▶ EXERCISE BRIEF: For this exercise, return exactly the lines of the material below that begin at the one with "startswith p' s'" and stop after the one with "if bool_decide (length strs = length l)".

▶ TASK INPUTS:
(** * hour_tracking_27082025.py: the manager dashboard and the hour log

    A shallow embedding of [HourTrackerApp.show_dashboard],
    [HourTrackerApp.draw_charts], [HourTrackerApp.log_hours],
    [HourTrackerApp._get_existing_names] and [get_employee_filename], with
    the pandas, datetime and os calls they make, and the properties of the
    aggregate report and of the log proved over it.

    Numbers: the [hours] column is a float64 in the program.  Sums are
    modelled with exact rational arithmetic ([Qc]); the value typed into the
    log form keeps the float's special values (see [pyfloat]).

    Exceptions: a call that an exception leaves has the result [None].  The
    dashboard is left by the exception of [pd.to_datetime] on a date cell
    that is no date, the log tab by the [TypeError] of sorting a name list
    that holds a NaN. *)

From Stdlib Require Import ZArith QArith Qcanon Lia String Ascii.
From stdpp Require Import base numbers list sorting gmap.

Local Open Scope Z_scope.

(** ** Python strings *)

(** A Python [str] is a sequence of Unicode code points. *)
Abbreviation pystr := (list N).

Definition str (s : string) : pystr := N_of_ascii <$> list_ascii_of_string s.

Module Py.

(** [str.isspace] for one character, the set [str.strip()] removes. *)
Definition isspace (c : N) : bool :=
  ((9 <=? c) && (c <=? 13) || (28 <=? c) && (c <=? 32) ||
   (c =? 133) || (c =? 160) || (c =? 5760) ||
   (8192 <=? c) && (c <=? 8202) || (c =? 8232) || (c =? 8233) ||
   (c =? 8239) || (c =? 8287) || (c =? 12288))%N.

Fixpoint lstrip (s : pystr) : pystr :=
  match s with
  | c :: s' => if isspace c then lstrip s' else s
  | [] => []
  end.

Definition rstrip (s : pystr) : pystr := rev (lstrip (rev s)).

(** [s.strip()] *)
Definition strip (s : pystr) : pystr := rstrip (lstrip s).

(** [s.replace(" ", "_")]: a one-character pattern. *)
Definition replace1 (old new : N) (s : pystr) : pystr :=
  (λ c, if (c =? old)%N then new else c) <$> s.

(** [s.lower()] on a string of ASCII characters. *)
Definition lower_ascii (s : pystr) : pystr :=
  (λ c, if ((65 <=? c) && (c <=? 90))%N then (c + 32)%N else c) <$> s.

(** [s.encode('ascii', 'ignore').decode('ascii')] *)
Definition encode_ascii_ignore (s : pystr) : pystr :=
  filter (λ c, (c < 128)%N) s.

Fixpoint startswith (p s : pystr) : bool :=
  match p, s with
  | [], _ => true
  | a :: p', b :: s' => (a =? b)%N && startswith p' s'
  | _ :: _, [] => false
  end.

(** [s.endswith(suffix)] *)
Definition endswith (s suffix : pystr) : bool :=
  startswith (rev suffix) (rev s).

(** [a <= b] on [str]: code points compared left to right, a proper prefix
    is smaller. *)
Fixpoint str_leb (a b : pystr) : bool :=
  match a, b with
  | [], _ => true
  | _ :: _, [] => false
  | x :: a', y :: b' =>
      if (x <? y)%N then true
      else if (y <? x)%N then false
      else str_leb a' b'
  end.

Definition str_le (a b : pystr) : Prop := str_leb a b = true.

Global Instance str_le_dec : RelDecision str_le.
Proof. intros a b. unfold str_le. apply _. Defined.

(** [sorted(l)] and [l.sort()] on a list of [str] and NaN ([None], the
    float that a missing cell is read as): texts are put in order; NaNs
    alone stay as they are, each comparison between them being false; a
    text beside a NaN makes the comparison raise [TypeError] ([None]). *)
Definition sorted (l : list (option pystr)) : option (list (option pystr)) :=
  let strs := omap id l in
  if bool_decide (length strs = length l)
  then Some (Some <$> merge_sort str_le strs)
  else if bool_decide (strs = []) then Some l
  else None.

(** [os.path.join(a, b)] of posixpath, two components. *)
Definition path_join (a b : pystr) : pystr :=
  if startswith (str "/") b then b
  else if bool_decide (a = []) || endswith a (str "/") then a ++ b
  else a ++ str "/" ++ b.

(** *** float *)

(** A Python [float]: a finite double (its exact value; [-0.0] is [0]),
    an infinity, or a NaN. *)
Inductive pyfloat :=
| Finite (q : Qc)
| PosInf
| NegInf
| NaN.

(** [x <= 0] *)
Definition float_le0 (x : pyfloat) : bool :=
  match x with
  | Finite q => bool_decide (q ≤ 0)%Qc
  | NegInf => true
  | PosInf => false
  | NaN => false
  end.

(** [x > 0] *)
Definition float_gt0 (x : pyfloat) : bool :=
  match x with
  | Finite q => bool_decide (0 < q)%Qc
  | PosInf => true
  | NegInf => false
  | NaN => false
  end.

End Py.

(** ** Calendar dates and pandas timestamps *)

Module Calendar.

(** Day number of a proleptic Gregorian date, counted from 1970-01-01,
    what parsing a ["YYYY-MM-DD"] cell yields in days. *)
Definition days_from_civil (y m d : Z) : Z :=
  let y' := if m <=? 2 then y - 1 else y in
  let era := y' / 400 in
  let yoe := y' - era * 400 in
  let mp := if 2 <? m then m - 3 else m + 9 in
  let doy := (153 * mp + 2) / 5 + d - 1 in
  let doe := yoe * 365 + yoe / 4 - yoe / 100 + doy in
  era * 146097 + doe - 719468.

▶ EXERCISE OUTPUT:
  | a :: p', b :: s' => (a =? b)%N && startswith p' s'
  | _ :: _, [] => false
  end.

(** [s.endswith(suffix)] *)
Definition endswith (s suffix : pystr) : bool :=
  startswith (rev suffix) (rev s).

(** [a <= b] on [str]: code points compared left to right, a proper prefix
    is smaller. *)
Fixpoint str_leb (a b : pystr) : bool :=
  match a, b with
  | [], _ => true
  | _ :: _, [] => false
  | x :: a', y :: b' =>
      if (x <? y)%N then true
      else if (y <? x)%N then false
      else str_leb a' b'
  end.

Definition str_le (a b : pystr) : Prop := str_leb a b = true.

Global Instance str_le_dec : RelDecision str_le.
Proof. intros a b. unfold str_le. apply _. Defined.

(** [sorted(l)] and [l.sort()] on a list of [str] and NaN ([None], the
    float that a missing cell is read as): texts are put in order; NaNs
    alone stay as they are, each comparison between them being false; a
    text beside a NaN makes the comparison raise [TypeError] ([None]). *)
Definition sorted (l : list (option pystr)) : option (list (option pystr)) :=
  let strs := omap id l in
  if bool_decide (length strs = length l)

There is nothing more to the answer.